Could you repeat all of the entries below, character for character?

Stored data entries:
============

(** ** Allocation *)

Lemma mark_spec g m size : map_ok m size g → 0 ≤ g < 8 * size →
  ∃ m', mark g m = Some m' ∧ map_ok m' size (g + 1).
Proof.
  intros [L B Bt] Hg. pose proof (Z.div_mod g 8 ltac:(lia)) as Hdm. pose proof (Z.mod_pos_bound g 8 ltac:(lia)) as Hm.
  destruct (lookup_lt_is_Some_2 m (Z.to_nat (g / 8))) as [v Ev]; [rewrite L; lia|].
  unfold mark. rewrite Ev. cbn [mbind option_bind]. eexists. split; [reflexivity|].
  assert (Hv : 0 ≤ v < 256) by (by apply (proj1 (Forall_lookup _ _) B _ _ Ev)).
  assert (Hb : 0 ≤ Z.lor v (Z.shiftl 1 (g mod 8)) < 2 ^ 8).
  { split; [apply Z.lor_nonneg; split; [lia|apply Z.shiftl_nonneg; lia]|].
    rewrite Z.shiftl_mul_pow2, Z.mul_1_l by lia.
    apply Z.log2_lt_cancel. rewrite Z.log2_pow2 by lia. rewrite Z.log2_lor, Z.log2_pow2 by lia.
    pose proof (Z.log2_lt_pow2 v 8). destruct (decide (v = 0)) as [->|]; [change (Z.log2 0) with 0; lia|]. lia. }
  assert (u8 (Z.lor v (Z.shiftl 1 (g mod 8))) = Z.lor v (Z.shiftl 1 (g mod 8))) as -> by (apply Z.mod_small; exact Hb).
  split; [by rewrite length_insert|by apply Forall_insert; [|lia]|]. intros k Hk.
  unfold bit_at. rewrite nth_lookup. pose proof (Bt k Hk) as Bk. unfold bit_at in Bk. rewrite nth_lookup in Bk.
  pose proof (Nat.div_mod_eq k 8) as Hkd. pose proof (Nat.mod_upper_bound k 8 ltac:(lia)) as Hkm.
  destruct (decide (k / 8 = Z.to_nat (g / 8))%nat) as [E|E].
  - rewrite E in Bk |- *. rewrite list_lookup_insert_eq by (rewrite L; lia). rewrite Ev in Bk. change (from_option id 0 (Some ?x)) with x in Bk |- *.
    rewrite Z.lor_spec, Bk. rewrite Z.shiftl_spec by lia. destruct (decide (k mod 8 = Z.to_nat (g mod 8))%nat) as [E2|E2].
    + replace (Z.of_nat (k mod 8) - g mod 8) with 0 by lia. change (Z.testbit 1 0) with true.
      rewrite orb_true_r. symmetry. apply Z.ltb_lt. lia.
    + assert (Z.testbit 1 (Z.of_nat (k mod 8) - g mod 8) = false) as ->.
      { destruct (decide (Z.of_nat (k mod 8) - g mod 8 < 0)); [by apply Z.testbit_neg_r|]. apply (Z.bits_above_log2 1); [lia|change (Z.log2 1) with 0; lia]. }
      rewrite orb_false_r. apply eq_true_iff_eq. rewrite !Z.ltb_lt. lia.
  - rewrite list_lookup_insert_ne by done. rewrite Bk. apply eq_true_iff_eq. rewrite !Z.ltb_lt. lia.
Qed.
Lemma dinode_alloc_ok s : mk_inv s → free_inum s < MAX_FILE_NUMBER →
  ∃ m, let s' := set_inum (free_inum s + 1) (set_imap m s) in dinode_alloc s = Ok (inum_to_dinode (free_inum s)) s' ∧ mk_inv s'.
Proof.
  mknum. intros I Hg. pose proof I as [I1 I2 I3 I4 I5 I6 I7]. rewrite N1 in *.
  destruct (mark_spec (free_inum s) (imap s) IMAP_SIZE I3) as (m & Em & M'); [rewrite N2; lia|]. exists m. cbn zeta. split.
  - unfold dinode_alloc. rewrite bind_gets, N1. destruct (Z.ltb_spec (16384 - 1) (free_inum s)); [lia|].
    erewrite bind_update by (rewrite Em; reflexivity). rewrite bind_modify, u32_id by lia. done.
  - split; cbn; try done; [rewrite N1; lia|]. intros g Hg'. apply I5. lia.
Qed.
Lemma block_alloc_ok s : mk_inv s → bfreeno s < MAX_DATA_BLOCKNO →
  ∃ m, let s' := set_bfree (bfreeno s + 1) (set_bmap m s) in block_alloc s = Ok (bfreeno s) s' ∧ mk_inv s'.
Proof.
  mknum. intros I Hb. pose proof I as [I1 I2 I3 I4 I5 I6 I7]. rewrite N8, N9 in *.
  destruct (mark_spec (bfreeno s - 1393) (bmap s) BMAP_SIZE) as (m & Em & M'); [exact I4|rewrite N7; lia|]. exists m. cbn zeta. split.
  - unfold block_alloc. rewrite bind_gets, N9. destruct (Z.ltb_spec 1049969 (bfreeno s)); [lia|].
    erewrite bind_update by (rewrite N8, (u32_id (bfreeno s - 1393)), Em by lia; reflexivity). rewrite bind_modify, u32_id by lia. done.
  - split; cbn; try done; [rewrite N8, N9; lia|]. rewrite N8. by replace (bfreeno s + 1 - 1393) with (bfreeno s - 1393 + 1) by lia.
Qed.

============

| Answer section |
(** ** Allocation *)

Lemma mark_spec g m size : map_ok m size g → 0 ≤ g < 8 * size →
  ∃ m', mark g m = Some m' ∧ map_ok m' size (g + 1).
Proof.
  intros [L B Bt] Hg. pose proof (Z.div_mod g 8 ltac:(lia)) as Hdm. pose proof (Z.mod_pos_bound g 8 ltac:(lia)) as Hm.
  destruct (lookup_lt_is_Some_2 m (Z.to_nat (g / 8))) as [v Ev]; [rewrite L; lia|].
  unfold mark. rewrite Ev. cbn [mbind option_bind]. eexists. split; [reflexivity|].
  assert (Hv : 0 ≤ v < 256) by (by apply (proj1 (Forall_lookup _ _) B _ _ Ev)).
  assert (Hb : 0 ≤ Z.lor v (Z.shiftl 1 (g mod 8)) < 2 ^ 8).
  { split; [apply Z.lor_nonneg; split; [lia|apply Z.shiftl_nonneg; lia]|].
    rewrite Z.shiftl_mul_pow2, Z.mul_1_l by lia.
    apply Z.log2_lt_cancel. rewrite Z.log2_pow2 by lia. rewrite Z.log2_lor, Z.log2_pow2 by lia.
    pose proof (Z.log2_lt_pow2 v 8). destruct (decide (v = 0)) as [->|]; [change (Z.log2 0) with 0; lia|]. lia. }
  assert (u8 (Z.lor v (Z.shiftl 1 (g mod 8))) = Z.lor v (Z.shiftl 1 (g mod 8))) as -> by (apply Z.mod_small; exact Hb).
  split; [by rewrite length_insert|by apply Forall_insert; [|lia]|]. intros k Hk.
  unfold bit_at. rewrite nth_lookup. pose proof (Bt k Hk) as Bk. unfold bit_at in Bk. rewrite nth_lookup in Bk.
  pose proof (Nat.div_mod_eq k 8) as Hkd. pose proof (Nat.mod_upper_bound k 8 ltac:(lia)) as Hkm.
  destruct (decide (k / 8 = Z.to_nat (g / 8))%nat) as [E|E].
  - rewrite E in Bk |- *. rewrite list_lookup_insert_eq by (rewrite L; lia). rewrite Ev in Bk. change (from_option id 0 (Some ?x)) with x in Bk |- *.
    rewrite Z.lor_spec, Bk. rewrite Z.shiftl_spec by lia. destruct (decide (k mod 8 = Z.to_nat (g mod 8))%nat) as [E2|E2].
    + replace (Z.of_nat (k mod 8) - g mod 8) with 0 by lia. change (Z.testbit 1 0) with true.
      rewrite orb_true_r. symmetry. apply Z.ltb_lt. lia.
    + assert (Z.testbit 1 (Z.of_nat (k mod 8) - g mod 8) = false) as ->.
      { destruct (decide (Z.of_nat (k mod 8) - g mod 8 < 0)); [by apply Z.testbit_neg_r|]. apply (Z.bits_above_log2 1); [lia|change (Z.log2 1) with 0; lia]. }
      rewrite orb_false_r. apply eq_true_iff_eq. rewrite !Z.ltb_lt. lia.
  - rewrite list_lookup_insert_ne by done. rewrite Bk. apply eq_true_iff_eq. rewrite !Z.ltb_lt. lia.
Qed.
Lemma dinode_alloc_ok s : mk_inv s → free_inum s < MAX_FILE_NUMBER →
  ∃ m, let s' := set_inum (free_inum s + 1) (set_imap m s) in dinode_alloc s = Ok (inum_to_dinode (free_inum s)) s' ∧ mk_inv s'.
Proof.
  mknum. intros I Hg. pose proof I as [I1 I2 I3 I4 I5 I6 I7]. rewrite N1 in *.
  destruct (mark_spec (free_inum s) (imap s) IMAP_SIZE I3) as (m & Em & M'); [rewrite N2; lia|]. exists m. cbn zeta. split.
  - unfold dinode_alloc. rewrite bind_gets, N1. destruct (Z.ltb_spec (16384 - 1) (free_inum s)); [lia|].
    erewrite bind_update by (rewrite Em; reflexivity). rewrite bind_modify, u32_id by lia. done.
  - split; cbn; try done; [rewrite N1; lia|]. intros g Hg'. apply I5. lia.
Qed.
Lemma block_alloc_ok s : mk_inv s → bfreeno s < MAX_DATA_BLOCKNO →
  ∃ m, let s' := set_bfree (bfreeno s + 1) (set_bmap m s) in block_alloc s = Ok (bfreeno s) s' ∧ mk_inv s'.
Proof.
  mknum. intros I Hb. pose proof I as [I1 I2 I3 I4 I5 I6 I7]. rewrite N8, N9 in *.
  destruct (mark_spec (bfreeno s - 1393) (bmap s) BMAP_SIZE) as (m & Em & M'); [exact I4|rewrite N7; lia|]. exists m. cbn zeta. split.
  - unfold block_alloc. rewrite bind_gets, N9. destruct (Z.ltb_spec 1049969 (bfreeno s)); [lia|].
    erewrite bind_update by (rewrite N8, (u32_id (bfreeno s - 1393)), Em by lia; reflexivity). rewrite bind_modify, u32_id by lia. done.
  - split; cbn; try done; [rewrite N8, N9; lia|]. rewrite N8. by replace (bfreeno s + 1 - 1393) with (bfreeno s - 1393 + 1) by lia.
Qed.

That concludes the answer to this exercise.